Novel Strategy Holds Implications For Future Effective Brain Implants
In a recently published paper in ACS Applied Materials and Interfaces journal entitled “Support of Neuronal Growth Over Glial Growth and Guidance of Optic Nerve Axons by Vertical Nanowire Arrays“, researchers from Lund University in Sweden developed a strategy to grow neuronal cells on vertical nanowires where the cells can grow and thrive.
Neurological disorders are characterized by impairment in functioning of the central nervous system. Examples of diseases that are related neurological disorders include Alzheimer, Parkinson, amyotrophic lateral sclerosis, ataxia, dementia, and epilepsy, among others. Patients with neurological disorders may suffer from various symptoms such as paralysis, muscle weakness, poor coordination, confusion, loss of sensation, seizures, memory impairment, pain and altered levels of consciousness.
Though the causes of neurological disorders are not fully understood and still intensively investigated, evidence collected to date indicate that they may vary from one condition to another. Examples include genetic disorders, infections, congenital abnormalities, lifestyle and environmental health factors like injuries (brain, spinal cord, nerves), and malnutrition. The World Health Organization estimated that neurological disorders affect around one billion people worldwide and highlighted that patients with neurological disorders often suffer from health inequalities and social discriminations.
From the therapeutic viewpoint, neurological disorders could be managed by means of preventative measures, lifestyle changes, neurorehabilitation, physiotherapy, pain management methods, medication, and surgery. One recent promising avenue to treat neurological diseases is the implant of electrodes in the brain tissue (so called, brain implants or neuro-prostheses) in order to stimulate and capture signals within areas of the brain. Yet, these implants are associated with several drawbacks including rejection where the immune system of the body recognizes it as foreign object and mounts an attack to remove it. This results in encapsulation of the implant in layers of tissue created by growing cells called glial cells (non-neuronal cells that provide support and protection for neurons), leading to loss of signal and functionally of the implant.
To prevent this phenomenon the research team developed tiny substrates using the semiconductor material gallium phosphide to manufacture outgrowing vertical nanowires with diameters of about 80 nanometers (billionths of a meter). The nanowires displayed super thin regions combined with flat regions to separate distinct neuronal and glial cells. Afterwards, the researchers performed cell cultures in vitro, observing that cells grow primarily on the flat regions and in between the nanowires.

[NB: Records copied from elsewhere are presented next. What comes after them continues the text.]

(** ** Availability *)

(** The world of the scenario with a clock that stands still. *)
Definition w_still : World := {|
  w_clock _ := 1100000000; w_random := w_random w_exchanged; w_tx := w_tx w_exchanged;
  w_others _ d := d; w_ensure := w_ensure w_exchanged; w_status := w_status w_exchanged;
  w_issue := w_issue w_exchanged; w_member := w_member w_exchanged;
  w_permission := w_permission w_exchanged |}.
Definition bot_credential : CredentialRec := {|
  c_service_account_id := bot_id;
  c_verifier := ARGON2ID +:+ bot_secret +:+ String Ascii.zero "pepper";
  c_valid_from := 1000000010; c_valid_until := 4600000010; c_created_at := 1000000011;
  c_superseded_at := None; c_revoked_at := None; c_last_used_at := None |}.
Definition bot_account : AccountRec :=
  mkAccount "org-1" ("subject:org-1:" +:+ bot_id) "Release bot" "release bot" "active" 1
    1000000011 1000000011 None None.
Definition bot_credential_id : string := "sac_aGhoaGhoaGhoaGhoaGhoaGho".

Lemma bot_config_ok : config_ok bot_config.
Proof. apply validate_Ok. by vm_compute. Qed.

Lemma still_welcome :
  welcome_request bot_plugin bot_active edge "edge" exchange_request db_created 1100000000 1100000000.
Proof.
  split; try done.
  - exact bot_config_ok.
  - eexists. by vm_compute.
  - intros now Hnow. assert (now = 1100000000) as -> by lia. by vm_compute.
Qed.

Lemma still_secret :
  good_secret bot_active exchange_request db_created bot_credential_id bot_credential bot_account
    1100000000 1100000000.
Proof.
  split; [by vm_compute..|].
  intros now Hnow. unfold usable_at. simpl. split_and!; done || lia.
Qed.

Lemma still_agrees :
  agreeing_world bot_active "edge" exchange_request bot_credential_id bot_credential bot_account
    w_still 1100000000 1100000000.
Proof.
  split.
  - by split.
  - done.
  - intros k. eexists. split; [reflexivity|]. by apply (calm_world_fills 1100000000 3 k 12%nat).
  - done.
  - intros now Hnow. assert (now = 1100000000) as -> by lia. eexists. by vm_compute.
  - intros k now text Hnow Htext. assert (now = 1100000000) as -> by lia.
    assert (text = "1400000000") as -> by (vm_compute in Htext; by injection Htext as <-).
    eexists. split; [reflexivity|]. split; [done|]. split; [done|]. split; [done|].
    intros nonce Hn.
    exists (receipt_cipher bot_active +:+ nonce +:+ receipt_aad "edge" EXCHANGE_SECRET_OPERATION "x1"
            +:+ of_chars (json_code (to_value (response
                (decode_credential bot_credential_id bot_credential bot_account)
                "session" "token" "1400000000")))).
    split; [|reflexivity]. rewrite !len_app, Hn. apply Z.leb_le. by vm_compute.
Qed.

The letter is important because it allows different types of cells to interact with each other and glial cells to provide neuronal cells with appropriate conditions to survive.
“Our nanowire structure prevents the cells that usually encapsulate the electrodes — glial cells — from doing so,” said Christelle Prinz, researcher in Nanophysics at Lund University in Sweden, who developed this technique together with Maria Thereza Perez, a researcher in Ophthalmology. “I was very pleasantly surprised by these results. In previous in-vitro experiments, the glial cells usually attach strongly to the electrodes,” she added.
These findings suggest the possibility to manufacture substrates for interfacing neurons of the central nervous system using vertical nanowires in a way that neuronal and glial cells are kept close but in separate compartments to benefit each other. In the future, the researchers plan to investigate whether these nanowires could be utilized in central nervous system implants to reduce encapsulation by glial cell and improve biocompatibility of the implants.